Stored dataset items
[Start of section]

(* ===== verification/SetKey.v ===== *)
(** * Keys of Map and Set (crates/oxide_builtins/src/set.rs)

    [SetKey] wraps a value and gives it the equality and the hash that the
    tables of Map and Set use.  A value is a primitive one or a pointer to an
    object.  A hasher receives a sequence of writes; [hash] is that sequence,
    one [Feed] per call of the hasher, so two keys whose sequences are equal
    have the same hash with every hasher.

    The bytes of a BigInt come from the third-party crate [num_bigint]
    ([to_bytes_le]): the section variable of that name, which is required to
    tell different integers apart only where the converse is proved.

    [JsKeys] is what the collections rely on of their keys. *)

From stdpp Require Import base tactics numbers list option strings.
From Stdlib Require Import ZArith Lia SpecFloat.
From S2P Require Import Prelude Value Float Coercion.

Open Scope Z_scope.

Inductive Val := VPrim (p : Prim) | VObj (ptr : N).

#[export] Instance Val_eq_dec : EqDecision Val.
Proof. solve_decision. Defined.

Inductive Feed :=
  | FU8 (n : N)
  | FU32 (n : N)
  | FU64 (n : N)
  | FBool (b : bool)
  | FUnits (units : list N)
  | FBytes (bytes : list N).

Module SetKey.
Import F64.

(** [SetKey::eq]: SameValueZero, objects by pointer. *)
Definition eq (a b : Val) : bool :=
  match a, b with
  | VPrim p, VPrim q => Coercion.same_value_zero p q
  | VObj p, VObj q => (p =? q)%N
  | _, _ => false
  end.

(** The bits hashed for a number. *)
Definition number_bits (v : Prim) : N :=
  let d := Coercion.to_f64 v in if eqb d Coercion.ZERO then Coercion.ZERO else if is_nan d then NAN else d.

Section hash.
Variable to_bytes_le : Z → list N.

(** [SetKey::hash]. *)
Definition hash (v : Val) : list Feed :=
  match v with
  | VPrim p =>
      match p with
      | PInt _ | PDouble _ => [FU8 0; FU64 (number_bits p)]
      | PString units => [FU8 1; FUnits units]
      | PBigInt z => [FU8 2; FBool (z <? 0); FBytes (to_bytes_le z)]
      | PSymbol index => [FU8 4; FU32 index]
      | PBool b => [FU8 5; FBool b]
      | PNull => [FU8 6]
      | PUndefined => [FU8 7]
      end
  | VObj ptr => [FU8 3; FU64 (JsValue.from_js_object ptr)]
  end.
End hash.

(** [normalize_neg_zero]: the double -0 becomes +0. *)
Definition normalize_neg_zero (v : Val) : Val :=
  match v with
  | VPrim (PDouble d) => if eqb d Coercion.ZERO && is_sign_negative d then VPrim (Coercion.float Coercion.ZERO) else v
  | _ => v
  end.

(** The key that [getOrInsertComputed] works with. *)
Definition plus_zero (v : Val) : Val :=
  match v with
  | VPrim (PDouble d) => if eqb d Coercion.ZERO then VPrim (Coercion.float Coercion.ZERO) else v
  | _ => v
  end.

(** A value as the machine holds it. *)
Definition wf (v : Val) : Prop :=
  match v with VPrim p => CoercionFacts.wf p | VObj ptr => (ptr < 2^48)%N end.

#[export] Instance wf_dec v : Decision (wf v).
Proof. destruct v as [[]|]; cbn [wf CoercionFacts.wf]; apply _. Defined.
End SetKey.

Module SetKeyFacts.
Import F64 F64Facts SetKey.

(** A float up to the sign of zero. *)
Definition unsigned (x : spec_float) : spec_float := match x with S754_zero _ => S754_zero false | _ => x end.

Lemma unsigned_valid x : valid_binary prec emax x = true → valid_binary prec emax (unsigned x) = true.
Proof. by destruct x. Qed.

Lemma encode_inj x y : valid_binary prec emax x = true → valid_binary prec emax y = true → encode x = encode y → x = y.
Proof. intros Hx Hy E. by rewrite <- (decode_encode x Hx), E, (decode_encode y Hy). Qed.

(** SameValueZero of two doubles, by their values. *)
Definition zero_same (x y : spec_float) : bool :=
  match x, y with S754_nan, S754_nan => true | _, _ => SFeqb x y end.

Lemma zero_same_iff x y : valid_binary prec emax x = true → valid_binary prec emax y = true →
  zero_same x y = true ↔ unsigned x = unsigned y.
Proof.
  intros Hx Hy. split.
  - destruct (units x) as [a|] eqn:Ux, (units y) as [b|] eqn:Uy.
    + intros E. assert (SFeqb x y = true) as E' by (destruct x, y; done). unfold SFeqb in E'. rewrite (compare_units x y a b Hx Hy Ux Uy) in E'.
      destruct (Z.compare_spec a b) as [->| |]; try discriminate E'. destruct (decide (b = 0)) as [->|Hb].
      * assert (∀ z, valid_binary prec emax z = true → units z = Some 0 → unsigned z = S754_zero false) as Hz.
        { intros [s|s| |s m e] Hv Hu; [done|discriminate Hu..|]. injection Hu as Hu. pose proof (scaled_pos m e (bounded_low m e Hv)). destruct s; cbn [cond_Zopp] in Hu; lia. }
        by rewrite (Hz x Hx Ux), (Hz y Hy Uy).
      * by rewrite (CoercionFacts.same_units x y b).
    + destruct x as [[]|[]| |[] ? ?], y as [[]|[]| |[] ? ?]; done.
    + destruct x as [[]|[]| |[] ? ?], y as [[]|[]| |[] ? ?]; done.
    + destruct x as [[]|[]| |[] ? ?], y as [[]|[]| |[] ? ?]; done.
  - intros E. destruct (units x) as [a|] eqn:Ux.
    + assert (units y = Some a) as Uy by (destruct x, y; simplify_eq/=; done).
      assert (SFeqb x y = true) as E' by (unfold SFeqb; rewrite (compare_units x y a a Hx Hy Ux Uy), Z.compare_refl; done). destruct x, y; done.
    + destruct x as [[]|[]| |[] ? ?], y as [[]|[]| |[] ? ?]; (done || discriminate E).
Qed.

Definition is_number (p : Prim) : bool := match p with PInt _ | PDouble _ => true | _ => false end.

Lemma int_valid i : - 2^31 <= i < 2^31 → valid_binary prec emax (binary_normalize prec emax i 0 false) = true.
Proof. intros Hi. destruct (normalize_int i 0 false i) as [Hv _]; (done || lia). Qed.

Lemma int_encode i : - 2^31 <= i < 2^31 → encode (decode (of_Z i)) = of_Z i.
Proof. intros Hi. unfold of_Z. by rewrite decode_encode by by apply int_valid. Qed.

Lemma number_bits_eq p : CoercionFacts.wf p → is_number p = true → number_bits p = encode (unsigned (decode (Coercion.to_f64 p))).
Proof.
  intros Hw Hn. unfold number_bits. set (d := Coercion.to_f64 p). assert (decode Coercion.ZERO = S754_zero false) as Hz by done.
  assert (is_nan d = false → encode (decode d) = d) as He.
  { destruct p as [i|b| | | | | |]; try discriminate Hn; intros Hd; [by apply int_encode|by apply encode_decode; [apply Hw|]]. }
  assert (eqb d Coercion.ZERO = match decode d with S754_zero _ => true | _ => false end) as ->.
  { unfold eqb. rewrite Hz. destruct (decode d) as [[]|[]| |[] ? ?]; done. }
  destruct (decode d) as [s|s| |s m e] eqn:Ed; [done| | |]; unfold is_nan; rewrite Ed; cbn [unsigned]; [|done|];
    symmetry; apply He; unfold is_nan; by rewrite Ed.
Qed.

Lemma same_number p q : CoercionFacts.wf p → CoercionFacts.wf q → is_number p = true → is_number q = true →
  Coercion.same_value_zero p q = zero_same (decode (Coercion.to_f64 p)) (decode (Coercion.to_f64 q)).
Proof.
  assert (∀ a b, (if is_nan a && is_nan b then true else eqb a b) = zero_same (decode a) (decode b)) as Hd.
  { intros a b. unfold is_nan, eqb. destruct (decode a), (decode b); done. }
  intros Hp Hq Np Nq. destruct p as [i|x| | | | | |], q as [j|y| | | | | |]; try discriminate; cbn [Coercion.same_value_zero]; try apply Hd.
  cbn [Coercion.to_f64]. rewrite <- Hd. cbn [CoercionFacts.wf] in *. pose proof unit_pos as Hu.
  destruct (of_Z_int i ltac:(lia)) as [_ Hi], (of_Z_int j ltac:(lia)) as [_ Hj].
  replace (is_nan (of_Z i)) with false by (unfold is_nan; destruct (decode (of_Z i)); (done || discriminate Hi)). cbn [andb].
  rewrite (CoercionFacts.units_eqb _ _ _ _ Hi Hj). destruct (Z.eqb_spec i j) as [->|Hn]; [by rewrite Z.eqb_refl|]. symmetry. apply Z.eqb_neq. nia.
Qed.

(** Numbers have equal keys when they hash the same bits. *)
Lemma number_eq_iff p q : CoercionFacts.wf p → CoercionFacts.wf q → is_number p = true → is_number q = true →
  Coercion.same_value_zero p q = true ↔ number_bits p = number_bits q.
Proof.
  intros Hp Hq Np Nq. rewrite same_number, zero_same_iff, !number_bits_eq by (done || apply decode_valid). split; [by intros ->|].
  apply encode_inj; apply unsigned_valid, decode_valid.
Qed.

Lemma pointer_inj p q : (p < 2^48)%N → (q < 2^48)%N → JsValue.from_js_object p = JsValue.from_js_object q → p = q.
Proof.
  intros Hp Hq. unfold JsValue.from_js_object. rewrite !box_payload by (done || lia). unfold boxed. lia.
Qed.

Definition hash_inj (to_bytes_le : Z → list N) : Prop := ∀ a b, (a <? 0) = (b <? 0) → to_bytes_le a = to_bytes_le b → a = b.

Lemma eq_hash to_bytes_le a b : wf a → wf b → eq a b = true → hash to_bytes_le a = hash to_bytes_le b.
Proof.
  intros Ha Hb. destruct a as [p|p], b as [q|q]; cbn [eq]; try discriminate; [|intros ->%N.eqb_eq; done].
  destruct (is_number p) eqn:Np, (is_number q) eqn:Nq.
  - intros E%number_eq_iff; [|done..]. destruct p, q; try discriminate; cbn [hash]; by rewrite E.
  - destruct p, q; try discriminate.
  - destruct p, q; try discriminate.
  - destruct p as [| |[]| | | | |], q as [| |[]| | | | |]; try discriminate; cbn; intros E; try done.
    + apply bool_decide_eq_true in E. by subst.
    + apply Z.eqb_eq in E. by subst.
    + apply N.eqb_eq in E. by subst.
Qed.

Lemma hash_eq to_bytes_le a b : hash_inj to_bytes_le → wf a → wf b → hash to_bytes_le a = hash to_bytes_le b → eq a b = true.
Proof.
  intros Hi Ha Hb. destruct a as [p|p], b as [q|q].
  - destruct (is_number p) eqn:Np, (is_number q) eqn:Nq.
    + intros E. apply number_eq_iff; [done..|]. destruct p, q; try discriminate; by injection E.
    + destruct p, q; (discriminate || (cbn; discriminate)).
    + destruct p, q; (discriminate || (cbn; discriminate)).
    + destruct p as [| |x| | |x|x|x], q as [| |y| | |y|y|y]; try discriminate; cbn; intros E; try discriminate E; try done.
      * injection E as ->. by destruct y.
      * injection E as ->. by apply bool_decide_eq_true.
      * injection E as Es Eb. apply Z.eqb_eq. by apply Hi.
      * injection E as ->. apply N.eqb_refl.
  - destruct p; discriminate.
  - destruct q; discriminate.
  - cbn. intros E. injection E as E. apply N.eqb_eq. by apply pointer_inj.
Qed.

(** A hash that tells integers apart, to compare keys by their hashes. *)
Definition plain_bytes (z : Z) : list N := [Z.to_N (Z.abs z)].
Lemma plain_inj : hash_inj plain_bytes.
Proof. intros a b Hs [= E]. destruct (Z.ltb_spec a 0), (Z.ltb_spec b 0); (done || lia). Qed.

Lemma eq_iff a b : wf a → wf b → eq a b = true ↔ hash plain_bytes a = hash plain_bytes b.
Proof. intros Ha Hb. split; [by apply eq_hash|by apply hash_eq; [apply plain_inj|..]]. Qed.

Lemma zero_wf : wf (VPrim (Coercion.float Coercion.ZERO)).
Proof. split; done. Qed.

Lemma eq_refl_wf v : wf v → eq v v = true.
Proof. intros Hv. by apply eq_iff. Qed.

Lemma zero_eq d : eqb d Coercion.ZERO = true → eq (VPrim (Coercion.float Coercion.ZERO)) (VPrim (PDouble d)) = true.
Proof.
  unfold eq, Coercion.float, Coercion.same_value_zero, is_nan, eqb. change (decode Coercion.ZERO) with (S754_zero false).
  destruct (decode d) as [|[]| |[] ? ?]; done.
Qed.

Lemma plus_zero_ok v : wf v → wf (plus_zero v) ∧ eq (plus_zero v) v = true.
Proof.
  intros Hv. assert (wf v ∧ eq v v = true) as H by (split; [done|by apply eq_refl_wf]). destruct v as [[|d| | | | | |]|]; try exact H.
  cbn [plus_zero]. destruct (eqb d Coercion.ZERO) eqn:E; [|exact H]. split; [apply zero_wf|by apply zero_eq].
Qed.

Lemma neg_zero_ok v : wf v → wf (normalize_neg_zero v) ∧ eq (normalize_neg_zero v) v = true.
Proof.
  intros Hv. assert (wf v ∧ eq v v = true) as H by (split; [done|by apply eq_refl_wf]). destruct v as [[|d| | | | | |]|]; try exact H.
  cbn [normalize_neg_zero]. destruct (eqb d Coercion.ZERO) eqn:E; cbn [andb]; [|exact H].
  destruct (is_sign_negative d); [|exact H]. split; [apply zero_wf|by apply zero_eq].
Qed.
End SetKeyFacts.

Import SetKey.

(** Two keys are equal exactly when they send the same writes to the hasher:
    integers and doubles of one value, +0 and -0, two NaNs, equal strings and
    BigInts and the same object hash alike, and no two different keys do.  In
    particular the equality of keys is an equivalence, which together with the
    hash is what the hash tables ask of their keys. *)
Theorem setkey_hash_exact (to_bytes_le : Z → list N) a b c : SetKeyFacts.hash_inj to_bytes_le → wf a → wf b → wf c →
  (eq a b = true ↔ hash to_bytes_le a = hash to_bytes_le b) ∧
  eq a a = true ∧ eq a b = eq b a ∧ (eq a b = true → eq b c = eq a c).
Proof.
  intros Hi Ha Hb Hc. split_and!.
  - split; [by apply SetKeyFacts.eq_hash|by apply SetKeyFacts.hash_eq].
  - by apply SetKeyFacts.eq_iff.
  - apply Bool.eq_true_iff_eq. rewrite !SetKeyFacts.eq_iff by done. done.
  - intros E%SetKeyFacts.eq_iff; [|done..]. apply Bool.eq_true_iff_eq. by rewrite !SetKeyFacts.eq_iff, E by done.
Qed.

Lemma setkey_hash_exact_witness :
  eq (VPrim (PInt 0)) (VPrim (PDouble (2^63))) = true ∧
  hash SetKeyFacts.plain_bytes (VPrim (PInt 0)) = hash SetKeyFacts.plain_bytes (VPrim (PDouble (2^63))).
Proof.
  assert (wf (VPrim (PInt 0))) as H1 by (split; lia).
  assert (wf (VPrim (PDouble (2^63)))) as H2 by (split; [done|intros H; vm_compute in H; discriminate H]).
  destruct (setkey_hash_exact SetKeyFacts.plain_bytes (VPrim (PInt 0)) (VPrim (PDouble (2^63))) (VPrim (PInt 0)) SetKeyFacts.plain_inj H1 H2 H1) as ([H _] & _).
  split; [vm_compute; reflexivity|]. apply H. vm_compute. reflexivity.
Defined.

[End of section]

Starting at the first line of the entries above, please extract each line up to and including the line with "tables of Map", unchanged, and add nothing.

== Written response ==
(* ===== verification/SetKey.v ===== *)
(** * Keys of Map and Set (crates/oxide_builtins/src/set.rs)

    [SetKey] wraps a value and gives it the equality and the hash that the
    tables of Map and Set use.  A value is a primitive one or a pointer to an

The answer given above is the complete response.